As part of the Aga Khan Development Network’s Trust for Culture, the triennial Aga Khan Award for Architecture (AKAA) was established in 1977 by His Highness the Aga Khan, the 49th hereditary Imam of the Shia Ismaili Muslims.

An independent multidisciplinary Master Jury appointed for each award cycle brings together specialists in the fields of history, engineering, philosophy, architectural conservation, contemporary arts, practicing architects, landscape architects and urban planners to undertake the rigorous process of evaluation and selection of award recipients.

The winners receive a $500,000 prize fund, which the jury apportions among the contributors (architects, craftsmen, institutions, and construction professionals) according to who it considers responsible for the success of each project.

In the 2004-2007 cycle the Master Jury reviewed 343 projects identified through the award’s nomination program, of which 27 were retained for on-site project review resulting in the selection of nine winners.

According to the AKAA brochure, the objective of the award is to “encourage architecture that reflects the pluralism that has always characterized Muslim communities.
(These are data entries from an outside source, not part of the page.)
Lemma wide_pool_ranked (d pr : array D) :
  (forall x, 0 <= x < 46341 ->
     value (d x) = nth (Z.to_nat x) (without_median ++ [23171%Q]) 0%Q) ->
  Qeq_bool (value (pr 46341)) 46341 = false ->
  exists ranked t,
    MannWhitney.assign_ranks
      (qsort compare
         (MannWhitney.copy_sample d 46340 1 46340 1
            (MannWhitney.copy_sample d 0 46340 0 0 pr)) 46341) 46341
    = Some (ranked, t) /\
    (sum_of_ranks ranked 0 46341 == 1073744140)%Q /\
    (sum_of_ranks ranked 1 46341 == 23171)%Q.
Proof.
  intros Hd Hpr.
  pose proof (wide_pool_cells d pr Hd) as Hcells.
  set (u := MannWhitney.copy_sample d 46340 1 46340 1
              (MannWhitney.copy_sample d 0 46340 0 0 pr)) in *.
  assert (Hvals : map value (take u 46341) = map fst wide_pool).
  { rewrite <- Hcells, map_map. reflexivity. }
  assert (Hlast : value (qsort compare u 46341 46340) = 46341%Q).
  { rewrite qsort_cells by lia.
    rewrite <- (map_nth value), map_value_sort, Hvals.
    rewrite <- wide_pool_sorted_last. apply nth_indep.
    rewrite sort_length, length_map.
    pose proof wide_pool_length. lia. }
  assert (Hpast : past_tie D_same_value (qsort compare u 46341) 46341 = false).
  { unfold past_tie. apply andb_false_iff. left.
    rewrite qsort_outside by lia.
    replace (46341 - 1) with 46340 by lia. unfold D_same_value.
    rewrite Hlast. unfold u. rewrite !copy_sample_spec by lia.
    replace ((46340 <=? 46341) && (46341 <? 46340 + 1)) with false
      by (symmetry; zbool).
    replace ((0 <=? 46341) && (46341 <? 0 + 46340)) with false
      by (symmetry; zbool).
    exact Hpr. }
  destruct (ranked_pool u 46341 ltac:(unfold RANK_LIMIT; lia) Hpast)
    as (ranked & t & Hrun & Hfacts & Hsum).
  exists ranked, t. split; [exact Hrun|].
  assert (HS1 : (sum_of_ranks ranked 1 46341 == 23171)%Q).
  { destruct (sum_of_ranks_midranks (qsort compare u 46341) ranked 46341 1
                ltac:(lia) Hfacts) as (HS & _).
    rewrite HS.
    assert (HP : Permutation
                   (map (fun c => (value c, label c))
                        (take (qsort compare u 46341) 46341))
                   (map (fun c => (value c, label c)) (take u 46341))).
    { rewrite take_qsort. apply Permutation_map, sort_perm. }
    destruct (Qsum_labelled_perm _ _ 1 HP) as (HQ & _).
    rewrite HQ, Hvals.
    transitivity
      (Qsum (map (fun p : Q * Z =>
                    if snd p =? 1 then midrank (map fst wide_pool) (fst p)
                    else 0%Q)
                 (map (fun c => (value c, label c)) (take u 46341)))).
    { rewrite map_map. apply Qsum_map_ext. intros c _. reflexivity. }
    rewrite Hcells. exact wide_pool_rank_sum. }
  split; [|exact HS1].
  assert (Hlab : forall x, 0 <= x < 46341 ->
                   label (ranked x) = 0 \/ label (ranked x) = 1).
  { intros x Hx. destruct (Hfacts x Hx) as (-> & _).
    apply (pool_labels d 0 46340 46340 1 0 1 pr x); lia. }
  pose proof (sum_of_ranks_split ranked 0 1 46341 ltac:(lia) Hlab) as Hsplit.
  assert (Hall : (inject_Z (46341 * (46341 + 1)) / 2 == 1073767311)%Q)
    by (vm_compute; reflexivity).
  revert Hsplit Hsum HS1.
  generalize (sum_of_ranks ranked 0 46341), (sum_of_ranks ranked 1 46341),
    (RankAssigner.sum_ranks rank ranked 46341), Hall.
  generalize (inject_Z (46341 * (46341 + 1)) / 2)%Q.
  intros all R0 R1 S Hall' Hsplit Hsum HS1. lra.
Qed.

(** C6.  mann-whit.cc on [wide_samples], first test (sample 1 against
    sample 2, [n = 46340], [m = 1], [N = 46341]), when the cell after
    the pool does not hold the last key: the pool is ranked, the mean
    ranks [Ra / n] and [Rb / m] are equal (both are 23171) and the
    numerator [Ra - n (N + 1) / 2] is exactly zero, but the [int]
    product [n * (N + 1)] of the code wraps to -2147479016, so that
    [T1] is 2147483648: [corrected_Tvalue] does not take its early
    return and gives the quotient of [T1] by the square root of the
    denominator. *)
Theorem corrected_Tvalue_product_wraps {E : Extern} (heap_d pr : array D) :
  Qeq_bool (value (pr 46341)) 46341 = false ->
  exists c ranked t,
    check_file wide_samples = Done c /\ no_runs c = 2 /\
    Nsamp c 0 = 46340 /\ Nsamp c 1 = 1 /\
    let d := snd (read_file wide_samples heap_d) in
    let n := Nsamp c 0 in
    let m := Nsamp c 1 in
    let N := n + m in
    let pool :=
      qsort compare
        (MannWhitney.copy_sample d (MannWhitney.start_of (Nsamp c) 1) m n 1
           (MannWhitney.copy_sample d (MannWhitney.start_of (Nsamp c) 0)
              n 0 0 pr))
        N in
    MannWhitney.assign_ranks pool N = Some (ranked, t) /\
    let Ra := sum_of_ranks ranked 0 N in
    let Rb := sum_of_ranks ranked 1 N in
    (Ra / inject_Z n == Rb / inject_Z m)%Q /\
    (Ra - inject_Z (n * (N + 1)) / 2 == 0)%Q /\
    wrap (n * wrap (N + 1)) = -2147479016 /\
    let denom :=
      (inject_Z 46340 / inject_Z 2147441940 * sum_squared_ranks ranked N
       - inject_Z 214656144 / inject_Z 185360)%Q in
    (MannWhitney.corrected_Tvalue ranked n m N 0
     == 2147483648 / sqrt denom)%Q.
Proof.
  intros Hpr.
  destruct wide_samples_counts as (c & Hc & Hk & _ & H0 & H1).
  assert (Hs0 : MannWhitney.start_of (Nsamp c) 0 = 0) by reflexivity.
  assert (Hs1 : MannWhitney.start_of (Nsamp c) 1 = 46340)
    by (unfold MannWhitney.start_of; change (zrange 1) with [0];
        cbn [fold_left]; rewrite H0; reflexivity).
  destruct (wide_pool_ranked (snd (read_file wide_samples heap_d)) pr
              (wide_samples_values heap_d) Hpr)
    as (ranked & t & Hrun & HR0 & HR1).
  exists c, ranked, t.
  split; [exact Hc|]. split; [exact Hk|].
  split; [exact H0|]. split; [exact H1|].
  cbv zeta. rewrite Hs0, Hs1, H0, H1.
  replace (46340 + 1) with 46341 by reflexivity.
  split; [exact Hrun|].
  unfold MannWhitney.corrected_Tvalue. cbv zeta.
  revert HR0 HR1.
  generalize (sum_of_ranks ranked 0 46341), (sum_of_ranks ranked 1 46341),
    (sum_squared_ranks ranked 46341).
  intros R0 R1 ssR HR0 HR1.
  split; [rewrite HR0, HR1; vm_compute; reflexivity|].
  split; [rewrite HR0; vm_compute; reflexivity|].
  split; [vm_compute; reflexivity|].
  assert (HT1 : (R0 - inject_Z (wrap (46340 * wrap (46341 + 1))) / 2
                 == 2147483648)%Q)
    by (rewrite HR0; vm_compute; reflexivity).
  destruct (Qeq_bool (R0 - inject_Z (wrap (46340 * wrap (46341 + 1))) / 2) 0)
    eqn:Hzero.
  - apply Qeq_bool_iff in Hzero. rewrite HT1 in Hzero.
    vm_compute in Hzero. discriminate Hzero.
  - rewrite HT1. reflexivity.
Qed.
To be eligible for the award, all projects should demonstrate service to Muslims, whether they are a majority or a minority, although eligible projects do not have to serve exclusively Muslim communities.

Architecture not only bridges the gap between man and nature, continued the Aga Khan in his ceremony speech, but it also connects people of different ethnicities who will come to understand each other better through experiencing each other’s architecture.

The highlight of the AKAA’s three-day ceremony was the award seminar, which is intended to expand upon the discussions of the Steering Committee and the Master Jury.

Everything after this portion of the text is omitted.